Explore target distribution 

In [None]:
unique, counts = np.unique(targets, return_counts=True)
print(dict(zip(unique, counts)))

Split the data (70% train, 30% test)

In [None]:
train, test, train_targets, test_targets = train_test_split(features,targets,test_size=0.3,random_state=1)

Observe how the target classes are distributed within the two datasets (train and test)

In [None]:
#input for barplot
unique_tr, counts_tr = np.unique(train_targets, return_counts=True)
unique_te, counts_te = np.unique(test_targets, return_counts=True)

#plot train and test data distribution
plt.figure(figsize=(15,6))

#train data
#subplot entries: rows, columns, index of the current plot
plt.subplot(1,2,1)
#barplot
y_pos = unique_tr
height = counts_tr
# Create bars
plt.bar(y_pos, height, color=['red', 'green', 'blue'])
# Create names on the x-axis
bars = target_names
plt.xticks(y_pos, bars)
plt.title('Train')

#test data
plt.subplot(1,2,2)
#barplot
y_pos = unique_te
height = counts_te
# Create bars
plt.bar(y_pos, height, color=['red', 'green', 'blue'])
# Create names on the x-axis
bars = target_names
plt.xticks(y_pos, bars)
plt.title('Test');

Stratification (by targets)

In [None]:
train, test, train_targets, test_targets = train_test_split(features,targets,test_size=0.3,random_state=1,stratify=targets)

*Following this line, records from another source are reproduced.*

(** [StreamMessage], with the result of decoding its data. *)
Record StreamMessage : Type := MkStreamMessage {
  Topic : string;
  Type_ : string;
  Timestamp : Z;
  Operation : string;
  Success : option bool;
  ReturnMessage : string;
  Pong : bool;
  Data : result error StreamOrderBook
}.

(** ** Topics *)

Definition maxPublicTopics : Z := 1000.
Definition maxPublicArgumentCharacters : Z := 21000.

Definition validateCategory (category : string) : result error unit :=
  require (negb (negb (bool_decide (category = CategorySpot)) &&
                 negb (bool_decide (category = CategoryLinear))))
    (validationError "category must be spot or linear").

(** The candle intervals of the exchange. *)
Definition CandleInterval_valid (interval : string) : bool :=
  bool_decide (interval ∈ ["1"; "3"; "5"; "15"; "30"; "60"; "120"; "240"; "360"; "720"; "D"; "W"; "M"]).

Definition validatePublicTopic (topic : string) : result error unit :=
  require (negb (bool_decide (topic = "") || negb (bool_decide (TrimSpace topic = topic)) ||
                 ContainsControl topic))
    (validationError "public WebSocket topic contains invalid whitespace");;
  let parts := Split dot topic in
  let part n := nth n parts "" in
  let length := Z.of_nat (length parts) in
  (if bool_decide (part 0%nat = "tickers") || bool_decide (part 0%nat = "publicTrade") then
     require (bool_decide (length = 2)) (validationError "invalid public WebSocket topic %q")
   else if bool_decide (part 0%nat = "orderbook") then
     require (negb (negb (bool_decide (length = 3)) ||
                    negb (bool_decide (part 1%nat ∈ ["1"; "50"; "200"; "1000"]))))
       (validationError "invalid orderbook WebSocket topic %q")
   else if bool_decide (part 0%nat = "kline") then
     require (negb (negb (bool_decide (length = 3)) || negb (CandleInterval_valid (part 1%nat))))
       (validationError "invalid kline WebSocket topic %q")
   else Err (validationError "unsupported public WebSocket topic %q"));;
  require (upperDigitsPattern (List.last parts ""))
    (validationError "WebSocket symbol must contain uppercase letters and digits").
Lemma string_app_assoc (s t u : string) : (s +:+ t) +:+ u = s +:+ (t +:+ u).
Proof. induction s as [|c s IH]; [done|]. change (String c ((s +:+ t) +:+ u) = String c (s +:+ t +:+ u)). by rewrite IH. Qed.

Lemma drop_length_of s t : drop_bytes (Z.to_nat (length_of s)) (s +:+ t) = t.
Proof. unfold length_of. rewrite Nat2Z.id. apply drop_bytes_append. Qed.

Lemma length_of_nonneg s : ¬ length_of s < 0.
Proof. unfold length_of. lia. Qed.

Lemma length_of_guard s (e : error) : require (negb (bool_decide (length_of s < 0))) e = Ok tt.
Proof. by rewrite bool_decide_eq_false_2 by apply length_of_nonneg. Qed.

Lemma readField_encode f rest : field_valid f → readField (encode_field f +:+ rest) = Ok (toField f, rest).
Proof.
  intros [Hn Hv]. unfold readField.
  destruct f as [n [v|b]]; cbn [encode_field fst snd toField] in *; rewrite string_app_assoc;
    rewrite tag_roundtrip, length_of_guard by auto; cbn [mbind result_bind]; rewrite drop_length_of.
  - rewrite bool_decide_eq_true_2, varint_roundtrip, length_of_guard by done.
    cbn [mbind result_bind]. by rewrite drop_length_of.
  - rewrite bool_decide_eq_false_2 by (intros ?; by apply types_differ).
    rewrite bool_decide_eq_true_2, bytes_roundtrip, length_of_guard by done.
    cbn [mbind result_bind]. by rewrite drop_length_of.
Qed.

Lemma encode_field_nonempty f : field_valid f → encode_field f ≠ "".
Proof.
  intros Hf Hempty. pose proof (readField_encode f "" Hf) as Hr. rewrite Hempty in Hr.
  apply readField_shorter in Hr. simpl in Hr. lia.
Qed.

Create barplot again to compare the distribution

In [None]:
#input for barplot
unique_tr, counts_tr = np.unique(train_targets, return_counts=True)
unique_te, counts_te = np.unique(test_targets, return_counts=True)

#plot train and test data distribution
plt.figure(figsize=(15,6))

#train data
#subplot entries: rows, columns, index of the current plot
plt.subplot(1,2,1)
#barplot
y_pos = unique_tr
height = counts_tr
# Create bars
plt.bar(y_pos, height, color=['red', 'green', 'blue'])
# Create names on the x-axis
bars = target_names
plt.xticks(y_pos, bars)
plt.title('Train')

#test data
plt.subplot(1,2,2)
#barplot
y_pos = unique_te
height = counts_te
# Create bars
plt.bar(y_pos, height, color=['red', 'green', 'blue'])
# Create names on the x-axis
bars = target_names
plt.xticks(y_pos, bars)
plt.title('Test');

### k-nearest neighbor (KNN) classification 

Feature scaling

In [None]:
scaler = StandardScaler().fit(train)
train_s = scaler.transform(train)
test_s = scaler.transform(test)

Create, fit, predict using KNN classifier

In [None]:
KNN_model = KNeighborsClassifier(n_neighbors=3)
KNN_model.fit(train_s, train_targets)
KNN_prediction = KNN_model.predict(test_s)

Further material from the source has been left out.